Seinerzeit, vor fünfzehn Jahren, hatte er eine Galeere kommandiert, die „Tortuga“, und auf jenem Schiff hatten einige Männer eines gewissen Philip Hasard Killigrew als Sklaven schuften müssen. Ein gewisser Dan O’Flynn, der mit zu dieser Bande von Hundesöhnen gehört hatte, hatte ihn, de Faleiro, damals niedergeschossen, als er den Befehl erhalten hatte, einen gewissen Ferris Tucker auszupeitschen.
Nach dem Schuß war Dan O’Flynn über Bord gesprungen, und jener Philip Hasard Killigrew und ein Mann namens Ben Brighton, die ihre Crew von der „Tortuga“ befreien wollten, hatten ihn aus dem Wasser gefischt.
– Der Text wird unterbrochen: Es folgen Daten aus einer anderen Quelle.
#[export] Instance G_ret E : MRet (G E) := fun A a => Ret (Ok a).
#[export] Instance G_bind E : MBind (G E) := fun A B f p => gbind p f.

(** A request whose answer is a Go result. *)
Definition call {E X} (e : E (res X)) : G E X := Vis e Ret.

(** A request that cannot fail. *)
Definition ask {E X} (e : E X) : G E X := Vis e (fun x => Ret (Ok x)).

Definition lit {E A} (r : res A) : G E A := Ret r.

(** [x, err := p(); ...]: the error as a value, so that the caller inspects it;
    a panic still unwinds. *)
Definition attempt {E A} (p : G E A) : G E (A + error) :=
  pbind p (fun r =>
    match r with
    | Ok a => Ret (Ok (inl a))
    | Err e => Ret (Ok (inr e))
    | Panic w => Ret (Panic w)
    | Hang w => Ret (Hang w)
    end).

(** [defer func() { if recover() != nil { res = d } }()] *)
Definition recovering {E A} (d : A) (p : G E A) : G E A :=
  pbind p (fun r => match r with Panic _ => Ret (Ok d) | r => Ret r end).

(** [defer d()]: [d] runs however [p] ends, its own error is dropped. *)
Definition deferring {E A} (d : G E unit) (p : G E A) : G E A :=
  pbind p (fun r =>
    match r with
    | Hang w => Ret (Hang w)
    | _ => pbind d (fun r' =>
        match r' with
        | Panic w => Ret (Panic w)
        | Hang w => Ret (Hang w)
        | _ => Ret r
        end)
    end).

(** [for _, x := range xs { if err := body(x); err != nil { return err } }] *)
Fixpoint gfor {E X} (xs : list X) (body : X -> G E unit) : G E unit :=
  match xs with
  | [] => mret tt
  | x :: xs' => body x ;; gfor xs' body
  end.

Section G_lemmas.
Context {E : Type -> Type}.

(** A run of [x ← p; f x] either goes through [f] or stops where [p] failed. *)
Lemma runs_gbind {A B} (p : G E A) (f : A -> G E B) tr r :
  runs (p ≫= f) tr r ->
  (exists tr1 tr2 a, tr = tr1 ++ tr2 /\ runs p tr1 (Ok a) /\ runs (f a) tr2 r) \/
  (exists r', runs p tr r' /\ is_Ok r' = false /\ is_Ok r = false).
Proof.
  unfold mbind, G_bind, gbind.
  intros (tr1 & tr2 & [a|e|w|w] & -> & H1 & H2)%runs_pbind; [by left; eauto 10|..];
    destruct H2 as [-> ->]; rewrite app_nil_r; right; eauto.
Qed.

Lemma runs_gbind_Ok {A B} (p : G E A) (f : A -> G E B) tr b :
  runs (p ≫= f) tr (Ok b) ->
  exists tr1 tr2 a, tr = tr1 ++ tr2 /\ runs p tr1 (Ok a) /\ runs (f a) tr2 (Ok b).
Proof.
  intros [?|(r' & _ & _ & ?)]%runs_gbind; [done|]. done.
Qed.

Lemma runs_call {X} (e : E (res X)) tr r :
  runs (call e) tr r <-> tr = [Occ e r].
Proof.
  unfold call. simpl. split.
  - intros (x & tr' & -> & -> & ->). done.
  - intros ->. eauto.
Qed.

Lemma runs_lit {A} (x : res A) tr r : runs (lit (E:=E) x) tr r <-> tr = [] /\ r = x.
Proof. done. Qed.

Lemma interp_gbind {S A B} (h : handler E S) (p : G E A) (f : A -> G E B) s :
  interp h (p ≫= f) s =
  (let '(s', r) := interp h p s in
   match r with
   | Ok a => interp h (f a) s'
   | Err e => (s', Err e)
   | Panic w => (s', Panic w)
   | Hang w => (s', Hang w)
   end).
Proof.
  unfold mbind, G_bind, gbind. rewrite interp_pbind.
  destruct (interp h p s) as [s' [a|e|w|w]]; done.
Qed.
End G_lemmas.

(** What the rest of a program does with a result: an error or a panic ends it. *)
Definition after_res {E A B} (x : res A) (f : A -> G E B) : G E B :=
  match x with
  | Ok a => f a
  | Err e => Ret (Err e)
  | Panic w => Ret (Panic w)
  | Hang w => Ret (Hang w)
  end.

Definition after_attempt {E A B} (x : res A) (f : A + error -> G E B) : G E B :=
  match x with
  | Ok a => f (inl a)
  | Err e => f (inr e)
  | Panic w => Ret (Panic w)
  | Hang w => Ret (Hang w)
  end.

Section run_steps.
Context {E : Type -> Type}.

Lemma runs_ret {A} (a : A) tr (r : A) : runs (Ret (E:=E) a) tr r <-> tr = [] /\ r = a.
Proof. done. Qed.

Lemma runs_lit_bind {A B} (x : res A) (f : A -> G E B) tr r :
  runs (lit x ≫= f) tr r <-> runs (after_res x f) tr r.
Proof. by destruct x. Qed.

Lemma runs_call_bind {X B} (e : E (res X)) (f : X -> G E B) tr r :
  runs (call e ≫= f) tr r <->
  exists x tr', tr = Occ e x :: tr' /\ runs (after_res x f) tr' r.
Proof. done. Qed.

Lemma runs_ask_bind {X B} (e : E X) (f : X -> G E B) tr r :
  runs (ask e ≫= f) tr r <-> exists x tr', tr = Occ e x :: tr' /\ runs (f x) tr' r.
Proof. done. Qed.

Lemma runs_attempt_lit {A B} (x : res A) (f : A + error -> G E B) tr r :
  runs (attempt (lit x) ≫= f) tr r <-> runs (after_attempt x f) tr r.
Proof. by destruct x. Qed.

Lemma runs_attempt_call {X B} (e : E (res X)) (f : X + error -> G E B) tr r :
  runs (attempt (call e) ≫= f) tr r <->
  exists x tr', tr = Occ e x :: tr' /\ runs (after_attempt x f) tr' r.
Proof.
  unfold attempt, mbind, G_bind, gbind, call. simpl.
  split; intros (x & tr' & -> & H); exists x, tr'; (split; [done|]); by destruct x.
Qed.

Lemma runs_attempt_bind {A B} (p : G E A) (f : A + error -> G E B) tr r :
  runs (attempt p ≫= f) tr r <->
  exists tr1 tr2 x, tr = tr1 ++ tr2 /\ runs p tr1 x /\ runs (after_attempt x f) tr2 r.
Proof.
  unfold attempt, mbind, G_bind, gbind. split.
  - intros (tr1 & tr2 & y & -> & (tr3 & tr4 & x & -> & H1 & H2)%runs_pbind & H3)%runs_pbind.
    exists tr3, (tr4 ++ tr2), x. rewrite app_assoc. split_and!; [done..|].
    destruct x; destruct H2 as [-> ->]; done.
  - intros (tr1 & tr2 & x & -> & H1 & H2). apply runs_pbind.
    destruct x as [a|e|w|w]; simpl in H2.
    + exists tr1, tr2, (Ok (inl a)). split_and!; [done| |done]. apply runs_pbind.
      exists tr1, [], (Ok a). by rewrite app_nil_r.
    + exists tr1, tr2, (Ok (inr e)). split_and!; [done| |done]. apply runs_pbind.
      exists tr1, [], (Err e). by rewrite app_nil_r.
    + exists tr1, tr2, (Panic w). split_and!; [done| |done]. apply runs_pbind.
      exists tr1, [], (Panic w). by rewrite app_nil_r.
    + exists tr1, tr2, (Hang w). split_and!; [done| |done]. apply runs_pbind.
      exists tr1, [], (Hang w). by rewrite app_nil_r.
Qed.
End run_steps.

Section deferred.
Context {E : Type -> Type}.

Lemma runs_deferring {A} (d : G E unit) (p : G E A) tr r :
  runs (deferring d p) tr r ->
  exists tr1 tr2 r1, tr = tr1 ++ tr2 /\ runs p tr1 r1 /\
    (tr2 = [] \/ exists x, runs d tr2 x).
Proof.
  intros (tr1 & tr2 & r1 & -> & H1 & H2)%runs_pbind. exists tr1, tr2, r1. split_and!; try done.
  destruct r1; try (by left; destruct H2); right;
    apply runs_pbind in H2 as (tr3 & tr4 & x & -> & H3 & H4);
    (assert (tr4 = []) as -> by (by destruct x; destruct H4)); rewrite app_nil_r; eauto.
Qed.
End deferred.

Section interp_steps.
Context {E : Type -> Type} {S : Type} (h : handler E S).

Lemma interp_lit_bind {A B} (x : res A) (f : A -> G E B) s :
  interp h (lit x ≫= f) s = interp h (after_res x f) s.
Proof. by destruct x. Qed.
Schließlich war ihr Vorhaben gelungen – sie hatten ihre Männer befreit.
Und de Faleiro? Nun, der war damals von der Schußverletzung genesen, doch die spanische Marinebehörde hatte ihn im April 1577 zum Sündenbock gestempelt, weil es zwei lumpigen Engländern gelungen war, die „Tortuga“ zu entern, mit ihr dann die Silber-Galeone „San Mateo“ zu kapern und auf dieser nach England zu verschwinden.
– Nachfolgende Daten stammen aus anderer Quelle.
(* ===== verification/Capnp.v ===== *)
(** Cap'n Proto messages.  The library [capnproto.org/go/capnp/v3] is third
    party: its operations are the class [Capnp], and the documented behaviour
    the code relies on (a field reads back what was set, the other fields are
    untouched, decoding a marshalled message within the reader's traversal
    limits gives the same fields) is the class [CapnpLaws].  The accessors
    generated from the three schemas are definitions over that interface,
    modules [gossipmsg], [blockmsg] and [batchmsg].

    A message under construction is represented by its root struct; setters
    return the updated struct. *)

From S2P Require Import Prelude.

(** ** The library interface *)

Class Capnp := {
  Segment : Type;
  Message : Type;
  Struct : Type;
  Ptr : Type;
  DataList : Type;

  NewMessage : res Segment;                       (* NewMessage(SingleSegment(nil)) *)
  NewRootStruct : Segment -> Z -> Z -> res Struct; (* ObjectSize{DataSize, PointerCount} *)
  DataSize : Struct -> Z;
  PointerCount : Struct -> Z;

  Uint16 : Struct -> Z -> Z;
  SetUint16 : Struct -> Z -> Z -> Struct;
  Uint64 : Struct -> Z -> Z;
  SetUint64 : Struct -> Z -> Z -> Struct;

  Struct_Ptr : Struct -> Z -> res Ptr;
  SetPtr : Struct -> Z -> Ptr -> res Struct;
  SetData : Struct -> Z -> slice -> res Struct;
  Ptr_Data : Ptr -> slice;
  Ptr_List : Ptr -> DataList;
  Ptr_Struct : Ptr -> Struct;

  NewDataList : Struct -> Z -> res DataList;
  DataList_ToPtr : DataList -> Ptr;
  DataList_Len : DataList -> Z;
  DataList_At : DataList -> Z -> res slice;
  DataList_Set : DataList -> Z -> slice -> res DataList;

  Marshal : Struct -> res bytes;                  (* of the message rooted there *)
  Unmarshal : bytes -> res Message;
  Root : Message -> res Ptr;

  (** The reader's traversal and depth limits admit the message. *)
  within_limits : bytes -> Prop;
}.

Section equiv.
Context {CP : Capnp}.

(** What a program can read through a pointer: its bytes and, as a list of
    data, the bytes of its elements. *)
Definition list_view (l : DataList) : res (list bytes) :=
  foldr (fun i (r : res (list bytes)) =>
           d ← DataList_At l i; ds ← r; mret (sl d :: ds))
        (Ok []) (seqZ 0 (DataList_Len l)).

Definition ptr_equiv (p q : Ptr) : Prop :=
  sl (Ptr_Data p) = sl (Ptr_Data q) /\
  DataList_Len (Ptr_List p) = DataList_Len (Ptr_List q) /\
  list_view (Ptr_List p) = list_view (Ptr_List q).

Definition res_ptr_equiv (r1 r2 : res Ptr) : Prop :=
  match r1, r2 with
  | Ok p, Ok q => ptr_equiv p q
  | Err _, Err _ | Panic _, Panic _ | Hang _, Hang _ => True
  | _, _ => False
  end.

(** Structs no accessor tells apart. *)
#[export] Instance struct_equiv : Equiv Struct := fun s t =>
  DataSize s = DataSize t /\ PointerCount s = PointerCount t /\
  (forall off, Uint64 s off = Uint64 t off) /\
  (forall off, Uint16 s off = Uint16 t off) /\
  (forall i, res_ptr_equiv (Struct_Ptr s i) (Struct_Ptr t i)).

#[export] Instance struct_equiv_equivalence : Equivalence (≡@{Struct}).
Proof.
  split; unfold equiv, struct_equiv.
  - intros s. split_and!; try done. intros i.
    destruct (Struct_Ptr s i); simpl; [|done..]. by split_and!.
  - intros s t (?&?&?&?&Hp). split_and!; try done. intros i.
    specialize (Hp i). destruct (Struct_Ptr s i), (Struct_Ptr t i); simpl in *; try done.
    destruct Hp as (?&?&?). by split_and!.
  - intros s t u (?&?&H1&H2&Hp) (?&?&H3&H4&Hq). split_and!; try congruence.
    intros i. specialize (Hp i). specialize (Hq i).
    destruct (Struct_Ptr s i), (Struct_Ptr t i), (Struct_Ptr u i); simpl in *; try done.
    destruct Hp as (?&?&?), Hq as (?&?&?). split_and!; congruence.
Qed.

#[export] Instance Uint64_proper : Proper ((≡) ==> (=) ==> (=)) Uint64.
Proof. intros s t (_&_&H&_) off ? <-. apply H. Qed.
#[export] Instance Uint16_proper : Proper ((≡) ==> (=) ==> (=)) Uint16.
Proof. intros s t (_&_&_&H&_) off ? <-. apply H. Qed.
End equiv.

Class CapnpLaws {CP : Capnp} : Prop := {
  NewRootStruct_size : forall seg d p s, NewRootStruct seg d p = Ok s ->
    DataSize s = d /\ PointerCount s = p;

  SetUint64_size : forall s off v,
    DataSize (SetUint64 s off v) = DataSize s /\
    PointerCount (SetUint64 s off v) = PointerCount s;
  SetUint64_get : forall s off v, 0 <= off -> off + 8 <= DataSize s -> uint64_range v ->
    Uint64 (SetUint64 s off v) off = v;
  SetUint64_ptr : forall s off v i, Struct_Ptr (SetUint64 s off v) i = Struct_Ptr s i;

  SetUint16_size : forall s off v,
    DataSize (SetUint16 s off v) = DataSize s /\
    PointerCount (SetUint16 s off v) = PointerCount s;
  SetUint16_get : forall s off v, 0 <= off -> off + 2 <= DataSize s -> 0 <= v < 2 ^ 16 ->
    Uint16 (SetUint16 s off v) off = v;
  SetUint16_ptr : forall s off v i, Struct_Ptr (SetUint16 s off v) i = Struct_Ptr s i;

  SetPtr_frame : forall s s' i p, SetPtr s i p = Ok s' ->
    DataSize s' = DataSize s /\ PointerCount s' = PointerCount s /\
    (forall off, Uint64 s' off = Uint64 s off) /\
    (forall off, Uint16 s' off = Uint16 s off) /\
    (forall j, j <> i -> Struct_Ptr s' j = Struct_Ptr s j);
  SetPtr_get : forall s s' i p, SetPtr s i p = Ok s' -> Struct_Ptr s' i = Ok p;

  SetData_frame : forall s s' i v, SetData s i v = Ok s' ->
    DataSize s' = DataSize s /\ PointerCount s' = PointerCount s /\
    (forall off, Uint64 s' off = Uint64 s off) /\
    (forall off, Uint16 s' off = Uint16 s off) /\
    (forall j, j <> i -> Struct_Ptr s' j = Struct_Ptr s j);
  SetData_get : forall s s' i v, SetData s i v = Ok s' ->
    exists p, Struct_Ptr s' i = Ok p /\ sl (Ptr_Data p) = sl v;

  NewDataList_Len : forall s n l, 0 <= n -> NewDataList s n = Ok l -> DataList_Len l = n;
  DataList_Set_Len : forall l l' i v, DataList_Set l i v = Ok l' ->
    DataList_Len l' = DataList_Len l;
  DataList_Set_get : forall l l' i v, DataList_Set l i v = Ok l' ->
    exists d, DataList_At l' i = Ok d /\ sl d = sl v;
  DataList_Set_other : forall l l' i j v, DataList_Set l i v = Ok l' -> j <> i ->
    DataList_At l' j = DataList_At l j;
  Ptr_List_ToPtr : forall l, Ptr_List (DataList_ToPtr l) = l;

  Marshal_Unmarshal : forall s b, Marshal s = Ok b -> within_limits b ->
    exists m p, Unmarshal b = Ok m /\ Root m = Ok p /\ Ptr_Struct p ≡ s;
}.

(** ** Generated accessors *)

(** [p, err := s.Ptr(i); return []byte(p.Data()), err] *)
Definition data_at {CP : Capnp} (s : Struct) (i : Z) : res slice :=
  p ← Struct_Ptr s i; mret (Ptr_Data p).

(** [p, err := s.Ptr(i); return capnp.DataList(p.List()), err] *)
Definition list_at {CP : Capnp} (s : Struct) (i : Z) : res DataList :=
  p ← Struct_Ptr s i; mret (Ptr_List p).

(** [root, err := msg.Root(); return T(root.Struct()), err] *)
Definition read_root {CP : Capnp} (m : Message) : res Struct :=
  p ← Root m; mret (Ptr_Struct p).

Module gossipmsg.
Section gossipmsg.
Context {CP : Capnp}.
Definition Gossip_Which_signature : Z := 0.
Definition Gossip_Which_data : Z := 1.
Definition NewRootGossip (seg : Segment) : res Struct := NewRootStruct seg 8 3.
Definition ReadRootGossip (m : Message) : res Struct := read_root m.
Definition Which (s : Struct) : Z := Uint16 s 0.
Definition Id (s : Struct) : res slice := data_at s 0.
Definition SetId (s : Struct) (v : slice) : res Struct := SetData s 0 v.
Definition SetSignature (s : Struct) : Struct := SetUint16 s 0 0.
Definition Signature_Signer (s : Struct) : res slice := data_at s 1.
Definition Signature_SetSigner (s : Struct) (v : slice) : res Struct := SetData s 1 v.
Definition Signature_Signature (s : Struct) : res slice := data_at s 2.
Definition Signature_SetSignature (s : Struct) (v : slice) : res Struct := SetData s 2 v.
Definition SetData' (s : Struct) : Struct := SetUint16 s 0 1.
Definition Data_Data (s : Struct) : res slice := data_at s 1.
Definition Data_SetData (s : Struct) (v : slice) : res Struct := SetData s 1 v.
End gossipmsg.
End gossipmsg.

Module blockmsg.
Section blockmsg.
Context {CP : Capnp}.
Definition NewRootBlock (seg : Segment) : res Struct := NewRootStruct seg 8 3.
Definition ReadRootBlock (m : Message) : res Struct := read_root m.
Definition Block_Round (s : Struct) : Z := Uint64 s 0.
Definition Block_SetRound (s : Struct) (v : Z) : Struct := SetUint64 s 0 v.
Definition Block_Signer (s : Struct) : res slice := data_at s 0.
Definition Block_SetSigner (s : Struct) (v : slice) : res Struct := SetData s 0 v.
Definition Block_Batches (s : Struct) : res DataList := list_at s 1.
Definition Block_SetBatches (s : Struct) (l : DataList) : res Struct :=
  SetPtr s 1 (DataList_ToPtr l).
Definition Block_NewBatches (s : Struct) (n : Z) : res (Struct * DataList) :=
  l ← NewDataList s n;
  s' ← SetPtr s 1 (DataList_ToPtr l);
  mret (s', l).
Definition Block_Parents (s : Struct) : res DataList := list_at s 2.
Definition Block_SetParents (s : Struct) (l : DataList) : res Struct :=
  SetPtr s 2 (DataList_ToPtr l).
Definition Block_NewParents (s : Struct) (n : Z) : res (Struct * DataList) :=
  l ← NewDataList s n;
  s' ← SetPtr s 2 (DataList_ToPtr l);
  mret (s', l).
Definition NewRootBlockID (seg : Segment) : res Struct := NewRootStruct seg 8 2.
Definition ReadRootBlockID (m : Message) : res Struct := read_root m.
Definition BlockID_Round (s : Struct) : Z := Uint64 s 0.
Definition BlockID_SetRound (s : Struct) (v : Z) : Struct := SetUint64 s 0 v.
Definition BlockID_Signer (s : Struct) : res slice := data_at s 0.
Definition BlockID_SetSigner (s : Struct) (v : slice) : res Struct := SetData s 0 v.
Definition BlockID_Hash (s : Struct) : res slice := data_at s 1.
Definition BlockID_SetHash (s : Struct) (v : slice) : res Struct := SetData s 1 v.
End blockmsg.
End blockmsg.

Module batchmsg.
Section batchmsg.
Context {CP : Capnp}.
Definition NewRootBatch (seg : Segment) : res Struct := NewRootStruct seg 0 3.
Definition ReadRootBatch (m : Message) : res Struct := read_root m.
Definition Data (s : Struct) : res slice := data_at s 0.
Definition SetData_ (s : Struct) (v : slice) : res Struct := SetData s 0 v.
Definition Signature_Signer (s : Struct) : res slice := data_at s 1.
Definition Signature_SetSigner (s : Struct) (v : slice) : res Struct := SetData s 1 v.
Definition Signature_Signature (s : Struct) : res slice := data_at s 2.
Definition Signature_SetSignature (s : Struct) (v : slice) : res Struct := SetData s 2 v.
End batchmsg.
End batchmsg.

(** ** Reading back what was written *)

Section laws.
Context {CP : Capnp} {CL : CapnpLaws}.

Lemma data_at_equiv s t i d :
  s ≡ t -> data_at t i = Ok d -> exists d', data_at s i = Ok d' /\ sl d' = sl d.
Proof.
  intros (_&_&_&_&Hp) H. specialize (Hp i). unfold data_at in *.
  apply res_bind_Ok in H as (p & E & [= <-]). rewrite E in Hp.
  destruct (Struct_Ptr s i) as [q|e|w|w]; simpl in *; try done.
  destruct Hp as (Hd&_). eauto.
Qed.

Lemma list_at_equiv s t i l :
  s ≡ t -> list_at t i = Ok l ->
  exists l', list_at s i = Ok l' /\ DataList_Len l' = DataList_Len l /\
             list_view l' = list_view l.
Proof.
  intros (_&_&_&_&Hp) H. specialize (Hp i). unfold list_at in *.
  apply res_bind_Ok in H as (p & E & [= <-]). rewrite E in Hp.
  destruct (Struct_Ptr s i) as [q|e|w|w]; simpl in *; try done.
  destruct Hp as (_&Hl&Hv). eauto.
Qed.

Lemma SetData_data_at s s' i v :
  SetData s i v = Ok s' -> exists d, data_at s' i = Ok d /\ sl d = sl v.
Proof.
  intros (p & E & H)%SetData_get. unfold data_at. rewrite E. simpl. eauto.
Qed.

Lemma SetData_data_at_other s s' i j v :
  SetData s i v = Ok s' -> j <> i -> data_at s' j = data_at s j.
Proof.
  intros (_&_&_&_&H)%SetData_frame Hj. unfold data_at. by rewrite H.
Qed.

Lemma SetPtr_data_at_other s s' i j p :
  SetPtr s i p = Ok s' -> j <> i -> data_at s' j = data_at s j.
Proof.
  intros (_&_&_&_&H)%SetPtr_frame Hj. unfold data_at. by rewrite H.
Qed.

Lemma SetPtr_list_at s s' i l :
  SetPtr s i (DataList_ToPtr l) = Ok s' -> list_at s' i = Ok l.
Proof.
  intros H%SetPtr_get. unfold list_at. rewrite H. simpl.
  unfold mret, res_ret. by rewrite Ptr_List_ToPtr.
Qed.

Lemma SetPtr_list_at_other s s' i j p :
  SetPtr s i p = Ok s' -> j <> i -> list_at s' j = list_at s j.
Proof.
  intros (_&_&_&_&H)%SetPtr_frame Hj. unfold list_at. by rewrite H.
Qed.

(** Decoding a marshalled message gives a struct with the same fields. *)
Lemma unmarshal_root s b :
  Marshal s = Ok b -> within_limits b ->
  exists m s', Unmarshal b = Ok m /\ read_root m = Ok s' /\ s' ≡ s.
Proof.
  intros Hm Hw. destruct (Marshal_Unmarshal _ _ Hm Hw) as (m & p & H1 & H2 & H3).
  exists m, (Ptr_Struct p). unfold read_root. rewrite H2. eauto.
Qed.
End laws.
Damit war de Faleiros Laufbahn als Seeoffizier so ziemlich am Ende gewesen – Grund genug für diesen ehrgeizigen Mann, die Engländer aus tiefster Seele zu hassen und zu verdammen. Er hatte es nie zum Kommandanten einer großen Kriegs-Galeone gebracht, sondern war ins Mittelmeer abgeschoben worden und Galeeren-Capitan geblieben.
De Faleiro wußte nur zu gut, daß der „Arwenack“-Ruf das Kampfgeschrei seiner erklärten Feinde war. Er war wie vom Blitz getroffen, als er ihn vernahm. In starrer Haltung stand er da und setzte das Spektiv nicht mehr ab.
„Kaum zu fassen“, murmelte er immer wieder. „Das sind sie, die Bastarde.“
Leider befand sich ein Teil seiner Offiziere gerade an Land, sonst hätte er sofort von der Pier in Damiette ablegen lassen, um die „Mercure“ zu verfolgen. Er wußte nämlich, daß der Franzose nach Brest wollte, hatte dies in der Stadt erfahren, und so konnte er sich leicht ausrechnen, welchen Kurs das Schiff nehmen würde.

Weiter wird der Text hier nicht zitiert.